Der Verein RSB hat seit Jahren permanent alle Entscheidungsträger, Politik in Bund und Länder, Verkehrsdienstleistern und Medien über Missstände informiert und konkrete umsetzbare Vorschläge übergeben. Außer totschweigen ist wenig passiert!

Das muss nun aufhören!

Wir, der Verein zur Förderung der Regionalstadtbahn Salzburg-Bayern-Oberösterreich – kurz „Verein RSB“, stellen das von der Politik negierte Projekt „EuRegio-Bahn“ ab sofort der breiten Öffentlichkeit in den sozialen Medien vor – jede Woche ein Element des Gesamtverkehrskonzepts für das Bundesland, für den Zentralraum, für die Landeshauptstadt und in das benachbarte Berchtesgadener Land.
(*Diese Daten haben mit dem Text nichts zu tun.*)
(** * mlx5 provider, verbs layer: queue sizing, BF registers, object lifecycle

    A shallow embedding of [providers/mlx5/verbs.c].  C integers are
    mathematical integers with the wrap-around of every conversion written
    out; structs are records; pointers into the provider's heap are
    identifiers into finite maps; calls that leave the file (kernel commands,
    the allocator, the environment) are answered by an explicit record of
    outcomes and logged in a trace. *)

From Stdlib Require Import ZArith List Bool Lia.
From stdpp Require Import base option list gmap.

Local Open Scope Z_scope.

(** ** C integer model *)

Module C.

(** Conversion to [unsigned int] / [uint32_t]. *)
Definition to_uint (x : Z) : Z := x mod 2 ^ 32.

(** Conversion to [int]: two's complement wrap.  Signed overflow of an
    [int] expression is rendered by the same wrap, which is what the
    generated code does on the targets the provider is built for. *)
Definition to_int (x : Z) : Z := (x + 2 ^ 31) mod 2 ^ 32 - 2 ^ 31.

(** Conversion to [size_t] / [unsigned long] (LP64). *)
Definition to_ulong (x : Z) : Z := x mod 2 ^ 64.

Definition INT_MAX : Z := 2 ^ 31 - 1.

(** Integer division.  Division by zero has no result: the process traps. *)
Definition div (a b : Z) : option Z :=
  if b =? 0 then None else Some (Z.quot a b).

(** errno values (Linux). *)
Definition ENOENT : Z := 2.
Definition ENOMEM : Z := 12.
Definition EBUSY : Z := 16.
Definition EINVAL : Z := 22.
Definition ENOSYS : Z := 38.
Definition ENOTSUP : Z := 95.

(** [a & b] is non-zero. *)
Definition bits (a b : Z) : bool := negb (Z.land a b =? 0).

End C.

Arguments C.to_uint : simpl never.
Arguments C.to_int : simpl never.
Arguments C.to_ulong : simpl never.
Arguments C.div : simpl never.
Arguments C.bits : simpl never.

(** ** Declarations the file takes from the provider's headers

    [verbs.c] includes [mlx5.h], [mlx5dv.h], [wqe.h] and [verbs.h]; the
    sizes of the wire segments, the flag bits and [mlx5_ilog2] are declared
    there.  They are parameters of the development. *)

Record wqe_layout := {
  sizeof_ctrl_seg : Z;
  sizeof_data_seg : Z;
  sizeof_inl_data_seg : Z;
  sizeof_raddr_seg : Z;
  sizeof_atomic_seg : Z;
  sizeof_datagram_seg : Z;
  sizeof_xrc_seg : Z;
  sizeof_eth_seg : Z;
  sizeof_eth_pad : Z;
  sizeof_umr_ctrl_seg : Z;
  sizeof_mkey_context_seg : Z;
  sizeof_umr_klm_seg : Z;
  sizeof_rwqe_sig : Z
}.

Record flag_bits := {
  IBV_QP_INIT_ATTR_PD : Z;
  IBV_QP_INIT_ATTR_XRCD : Z;
  IBV_QP_INIT_ATTR_CREATE_FLAGS : Z;
  IBV_QP_INIT_ATTR_MAX_TSO_HEADER : Z;
  IBV_QP_INIT_ATTR_IND_TABLE : Z;
  IBV_QP_INIT_ATTR_RX_HASH : Z;
  IBV_QP_CREATE_SOURCE_QPN : Z;
  MLX5_QP_FLAGS_USE_UNDERLAY : Z;
  MLX5DV_QP_INIT_ATTR_MASK_QP_CREATE_FLAGS : Z;
  MLX5DV_QP_INIT_ATTR_MASK_DC : Z;
  MLX5DV_QP_CREATE_TUNNEL_OFFLOADS : Z;
  MLX5_QP_FLAG_SIGNATURE : Z;
  MLX5_QP_FLAG_SCATTER_CQE : Z;
  MLX5_QP_FLAG_TUNNEL_OFFLOADS : Z;
  MLX5_QP_FLAG_BFREG_INDEX : Z;
  MLX5_QP_FLAG_TYPE_DCT : Z;
  MLX5_QP_FLAG_TYPE_DCI : Z;
  MLX5_WQE_CTRL_CQ_UPDATE : Z;
  IBV_QP_STATE : Z;
  IBV_QP_CUR_STATE : Z;
  IBV_QP_PORT : Z;
  IBV_QP_RATE_LIMIT : Z;
  IBV_DEVICE_UD_IP_CSUM : Z;
  IBV_DEVICE_RAW_IP_CSUM : Z;
  MLX5_CSUM_SUPPORT_UNDERLAY_UD : Z;
  MLX5_CSUM_SUPPORT_RAW_OVER_ETH : Z;
  MLX5_RX_CSUM_VALID : Z;
  IBV_CQ_INIT_ATTR_MASK_FLAGS : Z;
  IBV_CREATE_CQ_ATTR_SINGLE_THREADED : Z;
  CREATE_CQ_SUPPORTED_WC_FLAGS : Z;
  MLX5_CQ_FLAGS_EXTENDED : Z;
  MLX5_CQ_FLAGS_SINGLE_THREADED : Z;
  MLX5DV_CQ_INIT_ATTR_MASK_COMPRESSED_CQE : Z;
  MLX5DV_CQ_INIT_ATTR_MASK_FLAGS : Z;
  MLX5DV_CQ_INIT_ATTR_MASK_RESERVED : Z;
  MLX5DV_CQ_INIT_ATTR_FLAGS_CQE_PAD : Z;
  MLX5DV_CQ_INIT_ATTR_FLAGS_RESERVED : Z;
  MLX5_VENDOR_CAP_FLAGS_CQE_128B_PAD : Z;
  MLX5_CREATE_CQ_FLAGS_CQE_128B_PAD : Z;
  IBV_WC_STANDARD_FLAGS : Z;
  IBV_LINK_LAYER_ETHERNET : Z;
  IBV_QPT_RAW_PACKET_BIT : Z
}.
Ein staatenübergreifendes Vorhaben, das große Chancen hat ein förderwürdiges EU-Projekt zu werden. Schon die Studie 2015 ist mit einer halben Million Euro gefördert worden.

Wann und wie wollen unsere Entscheidungsträger eigentlich das Verkehrsproblem lösen?

In welchen Zeitschienen denkt unsere Politik?

Weiter mit punktuellen kleinen Lösungen ohne Zusammenhang, ohne Synergien, ohne Wirkung wie seit Jahrzehnten?

Salzburg steht vor einer Schwelle, entweder wird nun der erste große Schritt im Rahmen eines Gesamtkonzepts getan, oder es werden weiterhin Millionen sinnlos investiert die keine Wirkung erzielen!

Der Salzburger Politik fehlt der Weitblick und der Mut den richtigen Schritt zu tun, das zu tun

womit vergleichbare Regionen größte Erfolge erzielten.

Diesmal ist es mit KLECKERN nicht mehr getan.

Der Forderungskatalog des Vereins RSB zeigt auf was zu tun wäre, er ist auf der Homepage des Vereins einsehbar.

Salzburg braucht den Paradigmenwechsel!

Der neue Landesrat für Verkehr ist aufgerufen diesen Paradigmenwechsel einzuleiten.